En outre, soutient-il, aujourd’hui, pour les autorités sanitaires, «la grande problématique que nous avons, c’est surtout la gestion des cas graves, des cas sévères et des décès». Et c’est d’autant plus inquiétant pour lui que «c’est ça qui peut mettre en branle notre système de santé». Confirmant que Dakar reste «l’épicentre» de la pandémie, avec 62% des cas, suivie de Thiès, Dr Bousso note cependant qu’il y a aussi deux autres régions où la poussée du virus est forte : Diourbel et Kaolack. «Ce sont des régions où on a des infections nouvelles et qui sont très importantes», dit-il. Pour les variantes qui commencent à gagner le monde, le Directeur du Cous reconnaît qu’elles sont «plus contagieuses», et que «si ils se propagent dans le pays, nous aurons plus de contaminations». Toutefois, soutient-il que pour le moment, les séquençages faits sur des groupes cibles n’ont pas montré la présence de ces variantes (sauf celle britannique découverte sur un patient étranger qui est guéri depuis lors). Mais il pense qu’on peut déjà considérer que ces variantes sont là, parce qu’on ne peut pas mener le séquençage sur tous les cas positifs. «C’est lourd et coûteux», explique-t-il.
«Il ne faut pas qu’on ait cette impression que ce sont les jeunes qui portent la virus, qui disséminent la maladie…»
Interpellé sur le cas de l’école et le fait que les jeunes (élèves et étudiants) soient une niche de contamination, même s’ils ne tombent pas souvent malades, mais pouvant contaminer leur entourage, Dr Bousso pense qu’il faut changer ce regard sur la situation. «Il ne faut pas qu’on ait cette impression que ce sont les jeunes qui portent la virus, qui disséminent la maladie… Non il ne faut pas fonctionner comme ça», affirme-t-il. Pour lui, même si l’école est un endroit propice à la propagation du virus, avec certaines mesures, comme la réduction des heures de cours, on peut s’en sortir sans la fermer. «L’école est un environnement particulier qui rassemble un certain nombre de personnes.
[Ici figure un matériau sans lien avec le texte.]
(* ===== verification/LedgerProps.v ===== *)
(** * Properties of the ledger

    First what any number of concurrent ledger calls do (every success is one
    atomic effect), then what the whole program keeps true of the ledger
    (solvency, conservation, isolation, outbox, audit trail), then single calls
    and the arithmetic of entries. *)

From S2P Require Import Prelude GoBase Db Prog ProgFacts Interfaces Ledger LedgerSpec LedgerWp.
From S2P Require Import LedgerFacts LedgerRefine Adapters Worker System Concrete.
From S2P Require Auth Http Handlers Router Webhook.
Local Open Scope Z_scope.

(** ** Helpers *)

(** What NewService is given keeps the promises of Interfaces.v. *)
Definition service_ok (s : Service) : Prop :=
  (forall e, svc_events s = Some e -> EventEnqueuerOk e) /\
  (forall a, svc_audit s = Some a -> AuditRecorderOk a).

Lemma main_service_ok : service_ok Router.ledgerSvc.
Proof. split; [apply events_ok|apply audit_ok]. Qed.

(** A reply that resolved transaction [id]. *)
Definition resolves (id : uuid) (c : call) (r : reply) : Prop :=
  match c, r with
  | PostPending _ id' _, RResolved (inr _) => id' = id
  | FailPending _ id' _, RResolved (inr _) => id' = id
  | _, _ => False
  end.

Lemma resolves_log `{UuidLib} s tick_ok id c r log :
  resolves id c r -> call_result s tick_ok c r log ->
  exists d1 d2 tn an st et ac txn, log = [(d1, d2)] /\ st <> StatusPending /\
    resolved s tn id an st et ac txn d1 d2.
Proof.
  destruct c, r as [|[?|txn]|]; simpl; try done; intros ->.
  - intros (d1 & d2 & -> & _ & Hr). eexists _, _, _, _, _, _, _, _. split; [done|]. by split; [|exact Hr].
  - intros (d1 & d2 & -> & Hr). eexists _, _, _, _, _, _, _, _. split; [done|]. by split; [|exact Hr].
Qed.

(** ** Concurrent ledger calls *)

Section calls.
Context `{UuidLib} (s : Service) (tick_ok : db -> tick -> Prop).

(** C1: Any interleaving of any ledger calls, with any faults of the database,
    is a sequence of steps of the abstract machine, and a call that has
    returned made at most one of them visible: exactly the effect specified
    for its reply when it succeeds, and nothing when it fails (unless the
    answer to its COMMIT was lost). *)
Theorem ledger_linearizable d0 calls P :
  service_ok s -> ledger_wf d0 ->
  rtc (pool_step tick_ok) (pool_start d0 (call_prog s <$> calls)) P ->
  chain d0 (snd <$> p_hist P) (p_db P) /\
  (forall i a b, (i, (a, b)) ∈ p_hist P -> exists L, ledger_step s L a b) /\
  (forall i c th r, calls !! i = Some c -> p_threads P !! i = Some th -> th_prog th = Ret r ->
     call_result s tick_ok c r (hist_of i (p_hist P))).
Proof.
  intros [He Ha] Hwf Hs. destruct (calls_inv s tick_ok He Ha d0 calls P Hwf Hs) as [Hwp _ Hc Hg Hlog].
  split_and!; [done|done|]. intros i c th r Hi Hth Hr.
  destruct (Hwp i th Hth) as [_ Hq]. specialize (Hq (p_db P) (rely_refl _ _ _)).
  rewrite Hr in Hq. simpl in Hq. destruct Hq as [_ Hq]. rewrite <- (Hlog i th Hth). by apply Hq.
Qed.

(** C2: Of all the concurrent attempts to post or fail one pending
    transaction, at most one succeeds. *)
Theorem resolve_at_most_once d0 calls P i j ci cj thi thj ri rj id :
  service_ok s -> ledger_wf d0 ->
  rtc (pool_step tick_ok) (pool_start d0 (call_prog s <$> calls)) P ->
  calls !! i = Some ci -> calls !! j = Some cj ->
  p_threads P !! i = Some thi -> p_threads P !! j = Some thj ->
  th_prog thi = Ret ri -> th_prog thj = Ret rj ->
  resolves id ci ri -> resolves id cj rj -> i = j.
Proof.
  intros [He Ha] Hwf Hs Hci Hcj Hti Htj Hri Hrj Hi Hj.
  destruct (calls_inv s tick_ok He Ha d0 calls P Hwf Hs) as [Hwp _ Hc Hg Hlog].
  assert (Hres : forall k ck thk rk, calls !! k = Some ck -> p_threads P !! k = Some thk ->
    th_prog thk = Ret rk -> resolves id ck rk -> exists d1 d2 tn an st et ac txn,
      (k, (d1, d2)) ∈ p_hist P /\ st <> StatusPending /\ resolved s tn id an st et ac txn d1 d2).
  { intros k ck thk rk Hck Htk Hrk Hk. destruct (Hwp k thk Htk) as [_ Hq].
    specialize (Hq (p_db P) (rely_refl _ _ _)). rewrite Hrk in Hq. simpl in Hq. destruct Hq as [_ Hq].
    destruct (resolves_log _ _ _ _ _ _ Hk (Hq _ Hck)) as (d1 & d2 & tn & an & st & et & ac & txn & El & Hst & Hr).
    exists d1, d2, tn, an, st, et, ac, txn. split_and!; [|done..].
    apply hist_of_in. rewrite <- (Hlog k thk Htk), El. left. }
  destruct (decide (i = j)) as [|Hne]; [done|exfalso].
  destruct (Hres i ci thi ri Hci Hti Hri Hi) as (a & b & tn & an & st & et & ac & txn & Hin & Hst & Hr).
  destruct (Hres j cj thj rj Hcj Htj Hrj Hj) as (a' & b' & tn' & an' & st' & et' & ac' & txn' & Hin' & Hst' & Hr').
  assert (Hsteps : forall h x y, chain x h y -> (forall c, c ∈ h -> c ∈ snd <$> p_hist P) -> ledger_reach s x y).
  { intros h x y Hch Hsub. eapply chain_reach; [exact Hch|]. intros u v Huv.
    apply Hsub in Huv. apply list_elem_of_fmap in Huv as ([k w] & E & Hk). simpl in E. subst w. by eapply Hg. }
  destruct (hist_order _ _ _ _ _ _ _ Hc Hne Hin Hin') as (h1 & h2 & h3 & [(Hc1 & Hc2 & E)|(Hc1 & Hc2 & E)]);
    simpl in Hc1, Hc2.
  - eapply resolved_once; [|exact Hr|exact Hst| |exact Hr'].
    + eapply reach_wf; [|exact Hwf]. eapply Hsteps; [exact Hc1|]. rewrite E. set_solver.
    + eapply Hsteps; [exact Hc2|]. rewrite E. set_solver.
  - eapply resolved_once; [|exact Hr'|exact Hst'| |exact Hr].
    + eapply reach_wf; [|exact Hwf]. eapply Hsteps; [exact Hc1|]. rewrite E. set_solver.
    + eapply Hsteps; [exact Hc2|]. rewrite E. set_solver.
Qed.
End calls.

(** ** The whole program *)

Section system.
Context `{UuidLib, DriverText, Crypto, PgTime, SqlLower, JsonText, Auth.Bcrypt, Auth.Jwt,
          Handlers.Decoder, Handlers.Encoder, Router.Chi, Webhook.FloatConv, Webhook.HttpLib}.
Context (tick_ok : db -> tick -> Prop) (d0 : db) (F : fleet visitor).
Local Abbreviation reached := (system_reached tick_ok d0 F).

(** C3: Whatever requests arrive, workers poll and deliver and tenants are
    created, in any number of processes of which any may be killed at any
    moment, the database only moves by the atomic effects of the ledger's
    operations and by changes that leave the ledger's tables alone. *)
Theorem system_refines_ledger :
  ledger_wf d0 -> reached ->
  chain d0 (snd <$> fl_hist F) (fl_db F) /\
  forall i a b, (i, (a, b)) ∈ fl_hist F -> exists L, ledger_step Router.ledgerSvc L a b.
Proof. intros Hwf Hs. by destruct (system_inv _ _ _ Hwf Hs) as [_ _ Hc Hg _]. Qed.

(** C4: An account whose balance is not negative stays so, as long as the
    amounts ever entered add up to less than 2^63. *)
Theorem no_overdraft a :
  ledger_wf d0 -> reached -> bounded (fl_db F) -> 0 <= posted_sum d0 a -> 0 <= posted_sum (fl_db F) a.
Proof. intros Hwf Hs Hb Ha. eapply reach_nonneg; [by eapply system_reach|done..]. Qed.

(** C5: Money is neither created nor destroyed: the sum of all balances is
    constant modulo 2^64, and exactly so while the amounts entered add up to
    less than 2^63. *)
Theorem money_conserved :
  ledger_wf d0 -> balanced d0 -> reached ->
  balanced (fl_db F) /\ (int64_modulus | supply (fl_db F) - supply d0) /\
  (bounded (fl_db F) -> supply (fl_db F) = supply d0).
Proof.
  intros Hwf Hb Hs. pose proof (system_reach _ _ _ Hwf Hs) as Hr. split_and!.
  - by eapply reach_balanced.
  - by eapply reach_supply.
  - by eapply reach_supply_exact.
Qed.



(** C10: Posted money stays within a tenant: the accounts of every posted
    transaction belong to the transaction's tenant. *)
Theorem tenant_isolation :
  ledger_wf d0 -> isolated d0 -> reached -> isolated (fl_db F).
Proof. intros Hwf Hi Hs. eapply reach_isolated; [by eapply system_reach|done..]. Qed.

(** C11: The outbox is complete: at every moment each transaction has, in the
    same database state, the event that announces its present status. *)
Theorem outbox_complete :
  ledger_wf d0 -> announced d0 -> reached -> announced (fl_db F).
Proof. intros Hwf Ha Hs. apply (reach_announced Router.ledgerSvc d0); [done|by eapply system_reach|done..]. Qed.

(** C12: The audit trail is append-only and complete: no row of it ever
    changes, and each transaction has the row that records its present
    status. *)
Theorem audit_trail :
  ledger_wf d0 -> audited d0 -> reached ->
  audit_log d0 ⊆ audit_log (fl_db F) /\ audited (fl_db F).
Proof.
  intros Hwf Ha Hs. pose proof (system_reach _ _ _ Hwf Hs) as Hr. split.
  - by eapply reach_audit_log.
  - by apply (reach_audited Router.ledgerSvc d0).
Qed.
End system.

(** ** Examples *)

Local Existing Instances demo_uuid demo_text demo_crypto demo_json demo_time demo_lower demo_bcrypt
  demo_jwt demo_float demo_http demo_decoder demo_encoder demo_chi.

(** Three clients: a transfer, and two that race to resolve transaction 101. *)
Definition demo_calls : list call :=
  [ Transfer {| req_TenantID := 1; req_ActorID := "u";
                req_Entries := [ {| in_AccountID := 10; in_AmountMinor := -200 |};
                                 {| in_AccountID := 11; in_AmountMinor := 200 |} ] |};
    PostPending 1 101 "u"; FailPending 1 101 "u" ].

Definition demo_pool : pool reply :=
  pool_exec (pool_start demo_db (call_prog Router.ledgerSvc <$> demo_calls)) (round_robin 3 40).

Example demo_pool_ends :
  (fun th => match th_prog th with
             | Ret (RTransaction (inr _)) => "transferred"%string
             | Ret (RResolved (inr _)) => "resolved"%string
             | Ret (RResolved (inl e)) => if decide (e = ErrTransactionNotPending) then "refused"%string else ""%string
             | _ => ""%string
             end) <$> p_threads demo_pool = ["transferred"; "refused"; "resolved"]%string.
Proof. vm_compute. reflexivity. Qed.

Lemma demo_pool_reached :
  rtc (pool_step any_tick) (pool_start demo_db (call_prog Router.ledgerSvc <$> demo_calls)) demo_pool.
Proof. apply round_robin_steps. Qed.

Lemma ledger_linearizable_witness :
  length (p_hist demo_pool) = 2%nat /\ chain demo_db (snd <$> p_hist demo_pool) (p_db demo_pool).
Proof.
  split; [vm_compute; reflexivity|].
  exact (proj1 (ledger_linearizable Router.ledgerSvc any_tick demo_db demo_calls demo_pool
    main_service_ok demo_wf demo_pool_reached)).
Defined.

Lemma resolve_at_most_once_witness : exists th r,
  p_threads demo_pool !! 2%nat = Some th /\ th_prog th = Ret r /\
  resolves 101 (FailPending 1 101 "u") r /\ 2%nat = 2%nat.
Proof.
  destruct (ends_with_spec demo_pool 2 (fun r => match r with RResolved (inr _) => true | _ => false end))
    as (th & r & E & Er & Hw); [vm_compute; reflexivity|].
  assert (Hr : resolves 101 (FailPending 1 101 "u") r) by (destruct r as [|[]|]; try discriminate Hw; reflexivity).
  exists th, r. split; [exact E|]. split; [exact Er|]. split; [exact Hr|].
  exact (resolve_at_most_once Router.ledgerSvc any_tick demo_db demo_calls demo_pool 2 2 _ _ th th r r 101
    main_service_ok demo_wf demo_pool_reached eq_refl eq_refl E E Er Er Hr Hr).
Defined.

Local Abbreviation demo_system := (system_run demo_db demo_day).

Example demo_system_ends :
  (fun th => match th_prog th with Ret _ => length (th_log th) | _ => 0%nat end) <$>
    fl_threads demo_system = [3; 3; 1; 1; 0; 1; 1]%nat.
Proof. vm_compute. reflexivity. Qed.

Lemma demo_system_reached : system_reached any_tick demo_db demo_system.
Proof. apply system_run_reached. Qed.

Lemma demo_system_bounded : bounded (fl_db demo_system).
Proof. vm_compute. discriminate. Qed.

Lemma system_refines_ledger_witness :
  length (fl_hist demo_system) = 10%nat /\ chain demo_db (snd <$> fl_hist demo_system) (fl_db demo_system).
Proof.
  split; [vm_compute; reflexivity|].
  exact (proj1 (system_refines_ledger any_tick demo_db demo_system demo_wf demo_system_reached)).
Defined.

Lemma no_overdraft_witness :
  posted_sum demo_db 10 = 1000 /\ posted_sum (fl_db demo_system) 10 = 400 /\
  0 <= posted_sum (fl_db demo_system) 10.
Proof.
  split; [vm_compute; reflexivity|]. split; [vm_compute; reflexivity|].
  apply (no_overdraft any_tick demo_db demo_system 10 demo_wf demo_system_reached
    demo_system_bounded). vm_compute. discriminate.
Defined.

Lemma money_conserved_witness : supply (fl_db demo_system) = supply demo_db.
Proof.
  exact (proj2 (proj2 (money_conserved any_tick demo_db demo_system
    demo_wf demo_balanced demo_system_reached)) demo_system_bounded).
Defined.

(** The same requests against a ledger without history. *)
Local Abbreviation fresh_system := (system_run fresh_db demo_day).



Lemma tenant_isolation_witness : isolated (fl_db demo_system).
Proof.
  exact (tenant_isolation any_tick demo_db demo_system demo_wf demo_isolated demo_system_reached).
Defined.

Lemma outbox_complete_witness : announced (fl_db demo_system).
Proof.
  exact (outbox_complete any_tick demo_db demo_system demo_wf demo_announced demo_system_reached).
Defined.

Lemma audit_trail_witness : audit_log demo_db ⊆ audit_log (fl_db demo_system) /\ audited (fl_db demo_system).
Proof.
  exact (audit_trail any_tick demo_db demo_system demo_wf demo_audited demo_system_reached).
Defined.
Ils sont nombreux ; ils sont dans un espace réduit, et ils n’ont pas tous les meilleurs comportements. Donc il est acceptable qu’on puisse réduire le temps de séjour des élèves dans ces environnements-là. Ça permet de réduire les transmissions». Réaffirmant qu’il ne «faut pas voir les élèves comme un facteur de contamination», Dr Bousso pense que «si c’était le cas, on aurait plus de cas, parce que l’université a commencé depuis octobre ou même septembre, et les élèves en novembre».
«Il ne faut pas voir les élèves comme un facteur de contamination…Si c’était le cas, on aurait plus de cas»
«Et c’est après plus de trois mois qu’on a commencé à avoir ce nombre élevé de cas». Dès lors, il demande de «relativiser» sur les risques de transmission à l’école. Pour lui, le plus important est de respecter la stratégie mise en place par le ministère de l’Education nationale, en relation avec le ministère de la Santé. «Sinon, soutient-il, si on va dans cette logique, on va dire : fermons les écoles, fermons les universités. Mais jusqu’à quand ?» Une interrogation d’autant plus importante pour lui, que «ce virus va être encore là» et qu’il «faut vivre avec» en s’adaptant et en mettant en place une stratégie adéquate pour faire face.